Find the Longest Palindromic Subsequence in a String

Finding the longest palindromic subsequence within a given string is a classic computer science problem with applications in various fields, including bioinformatics and string algorithms. A subsequence doesn’t need to be contiguous; it’s a sequence of characters from the original string that maintain their original order. A palindrome is a sequence that reads the same forwards and backward. This post will look at how to efficiently solve this problem in Python using dynamic programming.

Understanding the Problem

Let’s consider the string “bananas”. Some palindromic subsequences include “anana”, “bab”, and “aa”. The longest palindromic subsequence is “anana”. The goal is to develop an algorithm that can identify this longest subsequence for any given input string.

Dynamic Programming Approach

Dynamic programming is a powerful technique well-suited for this problem. We’ll create a table (typically a 2D array) to store the lengths of the longest palindromic subsequences. Each cell dp[i][j] will represent the length of the longest palindromic subsequence within the substring from index i to j.

Here’s how we build the table:

1. Base Cases: If i == j (a single character), the longest palindromic subsequence is the character itself (length 1). If i > j (invalid substring), the length is 0.

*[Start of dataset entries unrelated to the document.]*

(* ===== verification/Traces.v ===== *)
(** * Traces: histories up to the order of independent writes

    An event of [Ledger] writes one table under one key: a record
    enters under the key of the counter, a record that is there is
    changed, or it leaves ([writes], [perform]).  Two events that write
    different tables, or different keys of one table without both
    taking the counter, are independent: they can occur in either
    order, with the same ledger at the end or with none
    ([occur_commute]).  Histories that differ in the order of
    independent neighbours are the same trace ([same_trace]), and the
    ledger is a function of the trace ([replay_proper]): the order in
    which two requests on different records took effect is not
    recorded. *)

From Stdlib Require Import ZArith Lia.
From stdpp Require Import base tactics option list strings relations gmap.
From S2P Require Import Prelude Store Donations Users Ledger.

#[local] Open Scope Z_scope.

(** ** Writes of one table *)

Section table.
Context {Row : Type}.

(** A write of a table by key. *)
Inductive Write : Type :=
| Enter (k : Z) (r : Row)
| Change (k : Z) (f : Row -> Row)
| Leave (k : Z).

Definition write_key (w : Write) : Z :=
  match w with Enter k _ | Change k _ | Leave k => k end.

Definition enters (w : Write) : bool :=
  match w with Enter _ _ => true | _ => false end.

(** What the write does to the table and its counter, when it can be
    done: a record enters under the key of the counter, and only what is
    there is changed or leaves. *)
Definition write (w : Write) (t : gmap Z Row * Z) : option (gmap Z Row * Z) :=
  match w with
  | Enter k r =>
      if bool_decide (k = t.2) then Some (<[k := r]> t.1, t.2 + 1) else None
  | Change k f => r ← t.1 !! k; Some (<[k := f r]> t.1, t.2)
  | Leave k => _ ← t.1 !! k; Some (delete k t.1, t.2)
  end.

(** The writes are of different keys, and at most one of them takes the
    counter. *)
Definition separate (w1 w2 : Write) : bool :=
  bool_decide (write_key w1 <> write_key w2) && negb (enters w1 && enters w2).

Lemma separate_sym w1 w2 : separate w1 w2 = separate w2 w1.
Proof.
  unfold separate. rewrite (andb_comm (enters w1)). f_equal.
  apply bool_decide_ext. naive_solver.
Qed.

(** Separate writes can be done in either order. *)
Lemma write_commute w1 w2 t :
  separate w1 w2 = true -> write w1 t ≫= write w2 = write w2 t ≫= write w1.
Proof.
  intros [Hk He%negb_true_iff]%andb_true_iff. apply bool_decide_eq_true in Hk.
  destruct t as [m n], w1 as [k1 r1|k1 f1|k1], w2 as [k2 r2|k2 f2|k2];
    try done; cbn in *;
    repeat first
      [ case_bool_decide
      | match goal with
        | |- context [m !! ?k] => destruct (m !! k) eqn:?
        end ];
    cbn; rewrite ?lookup_insert_ne, ?lookup_delete_ne by done;
    simplify_option_eq; try done;
    by rewrite 1?insert_insert_ne, 1?delete_insert_ne, 1?delete_delete
      by done.
Qed.

End table.

Arguments Write : clear implicits.

(** ** The write of an event *)

(** The table an event writes and what it does there; none when the
    event can never occur: a donation that does not enter as pending, a
    status that is not of the taxonomy. *)
Definition writes (e : Event) : option (Write User + Write Donation) :=
  match e with
  | UserRegistered u => Some (inl (Enter (u_id u) u))
  | ProfileUpdated id name phone blood_type address =>
      Some (inl (Change id (with_profile name phone blood_type address)))
  | PasswordChanged id hash => Some (inl (Change id (with_password hash)))
  | DonationRecorded d =>
      if bool_decide (dh_status d = "pending")
      then Some (inr (Enter (dh_id d) d))
      else None
  | StatusChanged id status notes =>
      if bool_decide (status ∈ status_names)
      then Some (inr (Change id (with_status status notes)))
      else None
  | DonationDeleted id => Some (inr (Leave id))
  end.

Definition perform (w : Write User + Write Donation) (l : Ledger)
  : option Ledger :=
  match w with
  | inl w =>
      t ← write w (lg_members l, lg_next_member l);
      Some (set_members (fun _ => t.1) t.2 l)
  | inr w =>
      t ← write w (lg_donations l, lg_next_donation l);
      Some (set_gifts (fun _ => t.1) t.2 l)
  end.

(** Two events are independent when they write different tables, or one
    table separately; an event that cannot occur is independent of every
    event. *)
Definition independent (e1 e2 : Event) : bool :=
  match writes e1, writes e2 with
  | Some (inl w1), Some (inl w2) => separate w1 w2
  | Some (inr w1), Some (inr w2) => separate w1 w2
  | _, _ => true
  end.

(** ** Events are their writes *)

Lemma occur_perform e l : occur e l = writes e ≫= fun w => perform w l.
Proof.
  destruct e as [u|k n p bt a|k h|d|k st nt|k]; cbn;
    repeat case_bool_decide; cbn; repeat case_bool_decide;
    try destruct (_ !! k); try done; naive_solver.
Qed.

Lemma independent_sym e1 e2 : independent e1 e2 = independent e2 e1.
Proof.
  unfold independent.
  destruct (writes e1) as [[w1|w1]|], (writes e2) as [[w2|w2]|];
    auto using separate_sym.
Qed.

(** Two writes of one table, one after the other. *)
Lemma perform_members w1 w2 l :
  perform (inl w1) l ≫= perform (inl w2)
  = t ← write w1 (lg_members l, lg_next_member l) ≫= write w2;
    Some (set_members (fun _ => t.1) t.2 l).
Proof.
  cbn. destruct (write w1 _) as [[m1 n1]|]; cbn; [|done].
  by destruct (write w2 _) as [[m2 n2]|].
Qed.

Lemma perform_gifts w1 w2 l :
  perform (inr w1) l ≫= perform (inr w2)
  = t ← write w1 (lg_donations l, lg_next_donation l) ≫= write w2;
    Some (set_gifts (fun _ => t.1) t.2 l).
Proof.
  cbn. destruct (write w1 _) as [[m1 n1]|]; cbn; [|done].
  by destruct (write w2 _) as [[m2 n2]|].
Qed.

Lemma perform_commute w1 w2 l :
  match w1, w2 with
  | inl w1, inl w2 | inr w1, inr w2 => separate w1 w2 = true
  | _, _ => True
  end ->
  perform w1 l ≫= perform w2 = perform w2 l ≫= perform w1.
Proof.
  destruct w1 as [w1|w1], w2 as [w2|w2]; intros Hw.
  - by rewrite !perform_members, write_commute.
  - cbn. destruct (write w1 _) as [[m1 n1]|] eqn:H1; cbn;
      destruct (write w2 _) as [[m2 n2]|] eqn:H2; cbn; by rewrite ?H1, ?H2.
  - cbn. destruct (write w1 _) as [[m1 n1]|] eqn:H1; cbn;
      destruct (write w2 _) as [[m2 n2]|] eqn:H2; cbn; by rewrite ?H1, ?H2.
  - by rewrite !perform_gifts, write_commute.
Qed.

(** Independent events can occur in either order: both orders end with
    the same ledger, or neither can occur. *)
Lemma occur_commute e1 e2 l :
  independent e1 e2 = true ->
  occur e1 l ≫= occur e2 = occur e2 l ≫= occur e1.
Proof.
  unfold independent. intros Hi.
  assert (forall l, occur e1 l = writes e1 ≫= fun w => perform w l) as H1
    by (intros; apply occur_perform).
  assert (forall l, occur e2 l = writes e2 ≫= fun w => perform w l) as H2
    by (intros; apply occur_perform).
  rewrite H1, H2.
  destruct (writes e1) as [w1|], (writes e2) as [w2|]; cbn.
  - erewrite option_bind_ext_fun by apply H2.
    erewrite (option_bind_ext_fun (occur e1)) by apply H1. cbn.
    apply perform_commute. by destruct w1, w2.
  - by destruct (perform w1 l); cbn; rewrite ?H2.
  - by destruct (perform w2 l); cbn; rewrite ?H1.
  - done.
Qed.

(** ** Traces *)

(** Two independent neighbours of a history change places. *)
Inductive swap : relation (list Event) :=
| swap_here e1 e2 es :
    independent e1 e2 = true -> swap (e1 :: e2 :: es) (e2 :: e1 :: es)
| swap_further e es es' : swap es es' -> swap (e :: es) (e :: es').

(** The same events, up to the order of independent neighbours. *)
Definition same_trace : relation (list Event) := rtsc swap.

#[export] Instance same_trace_equivalence : Equivalence same_trace.
Proof. apply rtsc_equivalence. Qed.

#[export] Instance cons_same_trace e :
  Proper (same_trace ==> same_trace) (cons e).
Proof. intros es es'. apply rtsc_congruence. by constructor. Qed.

Lemma swap_Permutation es es' : swap es es' -> es ≡ₚ es'.
Proof. induction 1; [apply perm_swap|by f_equiv]. Qed.

(** A trace is its events: the same, as many times. *)
#[export] Instance same_trace_Permutation :
  subrelation same_trace (≡ₚ).
Proof.
  intros es es'. induction 1 as [|es1 es2 es3 [H|H] _ IH]; [done|..];
    apply swap_Permutation in H; by rewrite <- IH, H.
Qed.

Lemma swap_replay es es' l : swap es es' -> replay es l = replay es' l.
Proof.
  intros Hs. revert l. induction Hs as [e1 e2 es Hi|e es es' _ IH]; intros l.
  - pose proof (occur_commute e1 e2 l Hi) as Hc. cbn.
    destruct (occur e1 l) as [l1|], (occur e2 l) as [l2|]; cbn in *;
      first [done|by rewrite Hc|by rewrite <- Hc].
  - cbn. destruct (occur e l); cbn; [apply IH|done].
Qed.

(** The ledger is a function of the trace. *)
#[export] Instance replay_proper : Proper (same_trace ==> (=) ==> (=)) replay.
Proof.
  intros es es' Hes l ? <-.
  induction Hes as [|es1 es2 es3 [H|H] _ IH]; [done|..];
    apply (swap_replay _ _ l) in H; congruence.
Qed.

(** ** Concrete histories *)

(** A status and a deletion of another donation are independent, in a
    history as long as one likes; two registrations are not, and neither
    are two writes of one donation. *)
Example independent_sample :
  independent (StatusChanged 2 "approved" None) (DonationDeleted 1) = true
  /\ independent (PasswordChanged 1 "h") (DonationDeleted 1) = true
  /\ independent (StatusChanged 1 "approved" None) (DonationDeleted 1) = false
  /\ same_trace
       [StatusChanged 2 "approved" None; DonationDeleted 1;
        PasswordChanged 1 "h"]
       [PasswordChanged 1 "h"; DonationDeleted 1;
        StatusChanged 2 "approved" None].
Proof.
  split_and!; [done..|].
  etrans; [apply rtsc_lr, swap_further, swap_here; done|].
  etrans; [apply rtsc_lr, swap_here; done|].
  apply rtsc_lr, swap_further, swap_here; done.
Qed.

2. Recursive Relation: If the characters at indices i and j are the same (s[i] == s[j]), the longest palindromic subsequence includes these characters, and its length is 2 + dp[i+1][j-1] (the length of the subsequence between them plus the two matching characters). If the characters are different, the longest palindromic subsequence is either the longest subsequence from i+1 to j or the longest subsequence from i to j-1. We choose the maximum of these two.

Python Code Implementation

def longest_palindromic_subsequence(s):
    n = len(s)
    # Create a table to store lengths of palindromic subsequences
    dp = [[0] * n for _ in range(n)]

    # Base cases: single characters
    for i in range(n):
        dp[i][i] = 1

    # Build the dp table diagonally
    for cl in range(2, n + 1):
        for i in range(n - cl + 1):
            j = i + cl - 1
            if s[i] == s[j] and cl == 2:
                dp[i][j] = 2
            elif s[i] == s[j]:
                dp[i][j] = dp[i + 1][j - 1] + 2
            else:
                dp[i][j] = max(dp[i][j - 1], dp[i + 1][j])

    # The longest palindromic subsequence length is at dp[0][n-1]
    return dp[0][n - 1]


# Example usage
string = "bananas"
length = longest_palindromic_subsequence(string)
print(f"The length of the longest palindromic subsequence in '{string}' is: {length}")


string = "cbbd"
length = longest_palindromic_subsequence(string)
print(f"The length of the longest palindromic subsequence in '{string}' is: {length}")

This code efficiently computes the length of the longest palindromic subsequence. You can extend this to reconstruct the actual subsequence itself, though that’s left as an exercise for the reader. The time complexity of this dynamic programming solution is O(n^2), where n is the length of the string, making it a reasonably efficient approach for moderately sized strings.